Problem requirements:
Could you set down exactly the lines of the data below, starting at the one that holds "(** A push leaves" and ending at the one that holds "rewrite <-(app_nil_r (concat", both included, and only those?

Stored data:
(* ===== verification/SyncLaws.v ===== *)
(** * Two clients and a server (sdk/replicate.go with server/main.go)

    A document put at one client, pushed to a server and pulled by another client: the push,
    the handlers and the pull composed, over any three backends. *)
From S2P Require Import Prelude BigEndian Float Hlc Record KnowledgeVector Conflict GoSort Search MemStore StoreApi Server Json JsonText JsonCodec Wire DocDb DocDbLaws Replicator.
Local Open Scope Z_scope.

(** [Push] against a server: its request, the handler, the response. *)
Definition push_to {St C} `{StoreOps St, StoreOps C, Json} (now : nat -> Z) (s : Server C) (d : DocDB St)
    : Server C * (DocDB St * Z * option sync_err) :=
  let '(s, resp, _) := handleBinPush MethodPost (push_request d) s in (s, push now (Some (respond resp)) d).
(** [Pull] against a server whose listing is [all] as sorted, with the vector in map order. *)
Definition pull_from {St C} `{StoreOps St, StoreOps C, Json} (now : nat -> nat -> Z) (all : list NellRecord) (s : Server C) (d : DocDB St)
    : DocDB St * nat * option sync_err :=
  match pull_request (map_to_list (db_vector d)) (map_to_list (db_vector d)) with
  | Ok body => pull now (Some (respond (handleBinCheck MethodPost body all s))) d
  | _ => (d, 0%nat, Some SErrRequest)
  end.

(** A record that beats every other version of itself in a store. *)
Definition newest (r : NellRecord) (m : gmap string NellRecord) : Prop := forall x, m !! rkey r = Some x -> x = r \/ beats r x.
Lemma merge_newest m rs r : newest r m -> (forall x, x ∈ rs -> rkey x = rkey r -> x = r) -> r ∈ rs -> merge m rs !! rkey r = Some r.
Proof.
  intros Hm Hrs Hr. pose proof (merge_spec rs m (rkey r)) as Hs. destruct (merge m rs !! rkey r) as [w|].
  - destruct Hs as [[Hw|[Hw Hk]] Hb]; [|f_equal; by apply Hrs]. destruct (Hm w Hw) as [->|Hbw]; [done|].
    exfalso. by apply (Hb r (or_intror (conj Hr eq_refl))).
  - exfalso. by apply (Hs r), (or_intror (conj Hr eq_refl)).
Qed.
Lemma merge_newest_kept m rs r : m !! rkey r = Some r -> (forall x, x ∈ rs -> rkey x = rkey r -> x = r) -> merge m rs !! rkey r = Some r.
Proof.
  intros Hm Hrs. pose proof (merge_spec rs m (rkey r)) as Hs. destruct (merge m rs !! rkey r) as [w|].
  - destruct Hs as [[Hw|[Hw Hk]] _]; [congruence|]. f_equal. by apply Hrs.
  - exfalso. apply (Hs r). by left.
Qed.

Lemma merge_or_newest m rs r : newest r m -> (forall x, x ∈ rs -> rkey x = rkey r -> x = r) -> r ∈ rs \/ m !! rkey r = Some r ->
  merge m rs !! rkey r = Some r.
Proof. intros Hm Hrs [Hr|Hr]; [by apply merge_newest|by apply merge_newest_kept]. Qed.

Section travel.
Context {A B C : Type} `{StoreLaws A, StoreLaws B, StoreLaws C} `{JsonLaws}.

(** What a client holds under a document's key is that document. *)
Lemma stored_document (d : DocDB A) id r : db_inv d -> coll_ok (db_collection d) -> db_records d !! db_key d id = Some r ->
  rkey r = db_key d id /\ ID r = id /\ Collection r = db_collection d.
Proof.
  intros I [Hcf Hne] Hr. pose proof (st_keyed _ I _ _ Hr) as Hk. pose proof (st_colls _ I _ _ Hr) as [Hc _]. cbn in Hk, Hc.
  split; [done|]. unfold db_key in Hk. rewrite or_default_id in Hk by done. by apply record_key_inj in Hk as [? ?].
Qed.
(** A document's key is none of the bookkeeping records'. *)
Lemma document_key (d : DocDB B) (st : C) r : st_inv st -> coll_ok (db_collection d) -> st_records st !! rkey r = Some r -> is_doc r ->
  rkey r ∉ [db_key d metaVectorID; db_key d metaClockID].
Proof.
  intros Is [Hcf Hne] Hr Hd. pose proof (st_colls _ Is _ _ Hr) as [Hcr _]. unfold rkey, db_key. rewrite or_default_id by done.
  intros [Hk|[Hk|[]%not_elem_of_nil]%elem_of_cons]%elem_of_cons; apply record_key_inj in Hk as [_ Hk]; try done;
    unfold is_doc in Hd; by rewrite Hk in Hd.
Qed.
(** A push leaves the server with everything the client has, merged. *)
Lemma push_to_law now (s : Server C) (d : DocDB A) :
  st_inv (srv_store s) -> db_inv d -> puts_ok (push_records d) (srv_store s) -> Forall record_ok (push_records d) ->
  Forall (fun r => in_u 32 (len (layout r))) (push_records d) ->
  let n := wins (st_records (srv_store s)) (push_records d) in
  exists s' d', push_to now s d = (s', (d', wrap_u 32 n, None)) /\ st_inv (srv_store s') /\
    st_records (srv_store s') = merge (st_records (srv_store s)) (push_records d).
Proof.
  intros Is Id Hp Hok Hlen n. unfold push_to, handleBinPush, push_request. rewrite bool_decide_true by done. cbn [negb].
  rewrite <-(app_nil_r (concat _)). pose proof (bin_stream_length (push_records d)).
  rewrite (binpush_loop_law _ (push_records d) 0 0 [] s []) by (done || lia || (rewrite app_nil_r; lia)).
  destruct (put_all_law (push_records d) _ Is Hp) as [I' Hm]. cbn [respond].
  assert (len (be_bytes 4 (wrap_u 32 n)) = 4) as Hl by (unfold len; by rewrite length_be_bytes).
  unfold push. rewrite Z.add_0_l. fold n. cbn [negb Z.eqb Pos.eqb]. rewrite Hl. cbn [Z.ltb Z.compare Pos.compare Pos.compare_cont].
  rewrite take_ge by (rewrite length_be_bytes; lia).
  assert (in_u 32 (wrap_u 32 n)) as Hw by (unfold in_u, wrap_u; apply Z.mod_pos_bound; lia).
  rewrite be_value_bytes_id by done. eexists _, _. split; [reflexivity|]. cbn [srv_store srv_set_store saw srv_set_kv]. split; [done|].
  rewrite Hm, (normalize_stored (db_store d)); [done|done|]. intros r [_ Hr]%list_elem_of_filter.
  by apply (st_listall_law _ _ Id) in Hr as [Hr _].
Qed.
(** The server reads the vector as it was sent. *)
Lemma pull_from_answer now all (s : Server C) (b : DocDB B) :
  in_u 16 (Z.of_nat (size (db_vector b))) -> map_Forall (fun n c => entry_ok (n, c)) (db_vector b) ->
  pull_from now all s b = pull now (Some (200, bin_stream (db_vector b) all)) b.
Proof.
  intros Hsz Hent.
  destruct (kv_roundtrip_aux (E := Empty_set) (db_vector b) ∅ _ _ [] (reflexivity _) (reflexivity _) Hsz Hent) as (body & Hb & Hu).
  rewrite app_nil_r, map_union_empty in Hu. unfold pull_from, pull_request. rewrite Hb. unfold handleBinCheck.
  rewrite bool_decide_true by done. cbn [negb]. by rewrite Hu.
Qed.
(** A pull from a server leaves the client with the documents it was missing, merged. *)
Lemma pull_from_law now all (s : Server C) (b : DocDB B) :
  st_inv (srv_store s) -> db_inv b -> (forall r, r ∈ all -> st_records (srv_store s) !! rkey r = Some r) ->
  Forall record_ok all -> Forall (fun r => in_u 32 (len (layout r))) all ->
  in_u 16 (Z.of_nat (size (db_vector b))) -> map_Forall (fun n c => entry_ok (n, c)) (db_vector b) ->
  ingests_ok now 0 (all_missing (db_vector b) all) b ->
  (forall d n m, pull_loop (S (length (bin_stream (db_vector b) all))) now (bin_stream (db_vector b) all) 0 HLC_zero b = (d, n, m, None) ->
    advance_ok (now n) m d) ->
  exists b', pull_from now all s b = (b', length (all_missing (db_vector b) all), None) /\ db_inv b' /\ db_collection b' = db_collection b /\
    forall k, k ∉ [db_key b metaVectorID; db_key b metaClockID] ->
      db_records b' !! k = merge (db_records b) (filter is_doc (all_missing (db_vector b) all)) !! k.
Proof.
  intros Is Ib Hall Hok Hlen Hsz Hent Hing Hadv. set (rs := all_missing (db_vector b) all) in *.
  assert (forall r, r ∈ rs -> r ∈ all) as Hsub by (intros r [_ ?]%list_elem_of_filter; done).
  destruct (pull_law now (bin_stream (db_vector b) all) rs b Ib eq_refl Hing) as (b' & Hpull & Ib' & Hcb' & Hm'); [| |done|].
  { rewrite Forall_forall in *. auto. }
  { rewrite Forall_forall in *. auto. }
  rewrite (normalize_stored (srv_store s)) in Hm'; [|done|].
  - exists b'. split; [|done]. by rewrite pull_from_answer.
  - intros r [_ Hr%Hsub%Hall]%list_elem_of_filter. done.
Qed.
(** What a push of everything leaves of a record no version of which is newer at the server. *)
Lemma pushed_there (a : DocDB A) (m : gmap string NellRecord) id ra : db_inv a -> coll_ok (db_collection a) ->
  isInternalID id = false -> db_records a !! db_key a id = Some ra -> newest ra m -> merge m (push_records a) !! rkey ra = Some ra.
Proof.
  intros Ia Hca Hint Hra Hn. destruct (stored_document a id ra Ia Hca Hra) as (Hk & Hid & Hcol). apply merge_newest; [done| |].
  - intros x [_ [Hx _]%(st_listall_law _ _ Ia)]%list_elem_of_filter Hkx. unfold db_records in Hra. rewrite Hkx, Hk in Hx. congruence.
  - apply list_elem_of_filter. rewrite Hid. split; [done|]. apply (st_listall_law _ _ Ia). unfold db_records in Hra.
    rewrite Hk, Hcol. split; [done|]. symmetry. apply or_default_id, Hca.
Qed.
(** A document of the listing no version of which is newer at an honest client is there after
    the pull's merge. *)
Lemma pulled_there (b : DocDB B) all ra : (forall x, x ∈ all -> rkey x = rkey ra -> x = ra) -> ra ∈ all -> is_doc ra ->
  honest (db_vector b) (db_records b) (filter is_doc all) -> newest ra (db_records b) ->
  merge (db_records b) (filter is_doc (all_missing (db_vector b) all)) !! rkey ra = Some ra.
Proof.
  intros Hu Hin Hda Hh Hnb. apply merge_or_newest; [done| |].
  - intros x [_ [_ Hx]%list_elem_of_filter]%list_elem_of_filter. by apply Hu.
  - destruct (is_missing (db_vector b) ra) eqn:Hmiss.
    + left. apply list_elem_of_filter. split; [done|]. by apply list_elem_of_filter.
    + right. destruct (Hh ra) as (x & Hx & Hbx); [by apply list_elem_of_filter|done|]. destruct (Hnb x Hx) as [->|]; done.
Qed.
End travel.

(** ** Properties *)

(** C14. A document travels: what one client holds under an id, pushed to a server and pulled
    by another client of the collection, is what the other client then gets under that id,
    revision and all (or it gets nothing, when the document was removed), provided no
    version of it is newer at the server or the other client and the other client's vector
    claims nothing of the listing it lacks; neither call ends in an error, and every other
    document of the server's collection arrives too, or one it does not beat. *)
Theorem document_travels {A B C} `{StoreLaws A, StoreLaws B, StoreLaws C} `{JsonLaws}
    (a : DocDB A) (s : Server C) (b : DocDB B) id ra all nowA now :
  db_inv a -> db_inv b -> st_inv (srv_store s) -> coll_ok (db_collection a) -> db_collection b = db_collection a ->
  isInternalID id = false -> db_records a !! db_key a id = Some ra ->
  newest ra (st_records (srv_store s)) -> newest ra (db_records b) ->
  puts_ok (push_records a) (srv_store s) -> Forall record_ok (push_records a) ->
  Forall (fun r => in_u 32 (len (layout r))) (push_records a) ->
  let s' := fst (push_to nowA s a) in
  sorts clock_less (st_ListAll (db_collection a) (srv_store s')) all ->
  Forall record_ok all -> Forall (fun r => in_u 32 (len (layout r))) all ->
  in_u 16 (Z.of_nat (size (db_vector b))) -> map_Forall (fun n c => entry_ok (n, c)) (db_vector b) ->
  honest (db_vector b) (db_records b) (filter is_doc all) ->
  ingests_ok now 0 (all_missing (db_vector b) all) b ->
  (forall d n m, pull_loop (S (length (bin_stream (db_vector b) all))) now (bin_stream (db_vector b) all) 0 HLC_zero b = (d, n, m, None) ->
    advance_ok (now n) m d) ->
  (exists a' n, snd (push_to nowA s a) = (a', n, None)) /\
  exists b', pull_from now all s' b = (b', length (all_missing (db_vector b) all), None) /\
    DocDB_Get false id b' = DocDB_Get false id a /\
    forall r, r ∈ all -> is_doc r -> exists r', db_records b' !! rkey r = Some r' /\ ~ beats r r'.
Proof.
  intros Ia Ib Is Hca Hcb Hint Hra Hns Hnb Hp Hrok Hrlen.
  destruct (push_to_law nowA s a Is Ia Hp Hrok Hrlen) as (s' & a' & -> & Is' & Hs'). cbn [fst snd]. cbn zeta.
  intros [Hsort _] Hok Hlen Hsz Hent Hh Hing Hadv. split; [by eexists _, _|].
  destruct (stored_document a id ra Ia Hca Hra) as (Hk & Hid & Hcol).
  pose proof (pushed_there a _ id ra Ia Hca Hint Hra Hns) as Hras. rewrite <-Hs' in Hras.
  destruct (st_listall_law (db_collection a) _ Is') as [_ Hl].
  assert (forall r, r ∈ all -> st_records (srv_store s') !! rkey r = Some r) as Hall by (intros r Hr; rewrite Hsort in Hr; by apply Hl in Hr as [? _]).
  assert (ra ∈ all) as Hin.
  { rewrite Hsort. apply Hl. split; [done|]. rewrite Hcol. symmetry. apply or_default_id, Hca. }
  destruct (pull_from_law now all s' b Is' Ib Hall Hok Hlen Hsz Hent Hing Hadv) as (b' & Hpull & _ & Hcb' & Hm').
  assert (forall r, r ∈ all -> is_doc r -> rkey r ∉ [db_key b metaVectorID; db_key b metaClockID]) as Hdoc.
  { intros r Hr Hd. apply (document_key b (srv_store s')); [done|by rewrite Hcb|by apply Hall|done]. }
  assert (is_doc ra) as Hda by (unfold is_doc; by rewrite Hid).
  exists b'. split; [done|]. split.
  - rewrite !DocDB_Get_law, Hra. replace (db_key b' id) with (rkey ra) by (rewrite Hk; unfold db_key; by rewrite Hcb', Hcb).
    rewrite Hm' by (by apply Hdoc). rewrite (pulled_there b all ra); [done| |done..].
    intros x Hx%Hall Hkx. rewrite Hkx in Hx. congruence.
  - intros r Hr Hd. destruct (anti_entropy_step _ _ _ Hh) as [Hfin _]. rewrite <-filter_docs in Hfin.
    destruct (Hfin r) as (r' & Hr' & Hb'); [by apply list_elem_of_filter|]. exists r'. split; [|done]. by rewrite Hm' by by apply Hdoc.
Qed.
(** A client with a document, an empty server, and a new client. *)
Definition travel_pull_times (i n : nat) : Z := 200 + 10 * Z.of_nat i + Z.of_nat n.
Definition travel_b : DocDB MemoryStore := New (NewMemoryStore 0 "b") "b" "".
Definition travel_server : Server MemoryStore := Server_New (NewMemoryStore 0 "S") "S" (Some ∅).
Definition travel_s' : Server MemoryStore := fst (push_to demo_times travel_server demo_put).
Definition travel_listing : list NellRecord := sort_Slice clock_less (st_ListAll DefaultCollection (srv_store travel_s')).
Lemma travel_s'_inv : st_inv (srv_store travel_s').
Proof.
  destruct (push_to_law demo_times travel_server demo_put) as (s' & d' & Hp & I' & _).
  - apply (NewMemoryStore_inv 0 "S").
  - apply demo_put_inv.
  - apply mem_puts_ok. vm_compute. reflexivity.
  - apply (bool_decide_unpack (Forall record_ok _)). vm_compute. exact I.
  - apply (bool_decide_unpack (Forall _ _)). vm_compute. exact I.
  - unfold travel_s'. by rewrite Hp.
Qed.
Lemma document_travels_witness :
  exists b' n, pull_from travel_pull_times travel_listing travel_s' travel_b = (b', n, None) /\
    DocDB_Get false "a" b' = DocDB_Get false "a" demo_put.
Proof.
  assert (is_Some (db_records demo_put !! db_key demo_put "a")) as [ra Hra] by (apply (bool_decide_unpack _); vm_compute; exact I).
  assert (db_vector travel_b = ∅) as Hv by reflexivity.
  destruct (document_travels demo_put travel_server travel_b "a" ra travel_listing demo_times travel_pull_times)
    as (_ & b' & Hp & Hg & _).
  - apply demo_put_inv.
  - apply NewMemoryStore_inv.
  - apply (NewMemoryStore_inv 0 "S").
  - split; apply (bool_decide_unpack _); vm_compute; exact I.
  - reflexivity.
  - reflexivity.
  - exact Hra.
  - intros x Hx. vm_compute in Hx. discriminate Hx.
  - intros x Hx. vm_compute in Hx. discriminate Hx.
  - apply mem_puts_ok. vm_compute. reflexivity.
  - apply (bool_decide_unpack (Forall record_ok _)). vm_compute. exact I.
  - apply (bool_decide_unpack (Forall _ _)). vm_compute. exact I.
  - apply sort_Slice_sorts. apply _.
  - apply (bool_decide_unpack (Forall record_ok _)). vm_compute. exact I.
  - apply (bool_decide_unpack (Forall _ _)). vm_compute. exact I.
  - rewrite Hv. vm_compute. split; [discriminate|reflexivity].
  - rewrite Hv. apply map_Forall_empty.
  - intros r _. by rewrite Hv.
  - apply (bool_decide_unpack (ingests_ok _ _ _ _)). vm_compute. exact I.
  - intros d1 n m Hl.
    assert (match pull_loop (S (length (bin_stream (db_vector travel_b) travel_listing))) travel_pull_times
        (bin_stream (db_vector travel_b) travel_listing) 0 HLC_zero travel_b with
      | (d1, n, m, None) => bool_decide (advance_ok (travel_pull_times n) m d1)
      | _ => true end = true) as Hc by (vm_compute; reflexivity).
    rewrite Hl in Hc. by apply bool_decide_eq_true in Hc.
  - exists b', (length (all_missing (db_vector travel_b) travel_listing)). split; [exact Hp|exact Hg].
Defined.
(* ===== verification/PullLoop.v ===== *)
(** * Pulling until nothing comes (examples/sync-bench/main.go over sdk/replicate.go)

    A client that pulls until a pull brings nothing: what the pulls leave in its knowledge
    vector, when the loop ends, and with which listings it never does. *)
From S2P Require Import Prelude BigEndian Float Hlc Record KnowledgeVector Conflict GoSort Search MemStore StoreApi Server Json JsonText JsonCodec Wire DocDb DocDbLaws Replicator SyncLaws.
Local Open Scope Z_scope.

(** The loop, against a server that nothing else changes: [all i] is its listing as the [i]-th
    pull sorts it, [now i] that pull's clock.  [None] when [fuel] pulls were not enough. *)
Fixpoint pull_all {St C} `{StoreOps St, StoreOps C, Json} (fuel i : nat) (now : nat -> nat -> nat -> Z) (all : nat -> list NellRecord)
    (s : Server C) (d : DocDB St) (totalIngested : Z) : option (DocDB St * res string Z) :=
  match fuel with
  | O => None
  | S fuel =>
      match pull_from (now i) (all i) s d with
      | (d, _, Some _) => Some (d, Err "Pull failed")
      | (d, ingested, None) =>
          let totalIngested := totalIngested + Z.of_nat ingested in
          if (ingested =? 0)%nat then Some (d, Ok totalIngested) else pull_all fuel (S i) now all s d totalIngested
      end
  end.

Answer section:
(** A push leaves the server with everything the client has, merged. *)
Lemma push_to_law now (s : Server C) (d : DocDB A) :
  st_inv (srv_store s) -> db_inv d -> puts_ok (push_records d) (srv_store s) -> Forall record_ok (push_records d) ->
  Forall (fun r => in_u 32 (len (layout r))) (push_records d) ->
  let n := wins (st_records (srv_store s)) (push_records d) in
  exists s' d', push_to now s d = (s', (d', wrap_u 32 n, None)) /\ st_inv (srv_store s') /\
    st_records (srv_store s') = merge (st_records (srv_store s)) (push_records d).
Proof.
  intros Is Id Hp Hok Hlen n. unfold push_to, handleBinPush, push_request. rewrite bool_decide_true by done. cbn [negb].
  rewrite <-(app_nil_r (concat _)). pose proof (bin_stream_length (push_records d)).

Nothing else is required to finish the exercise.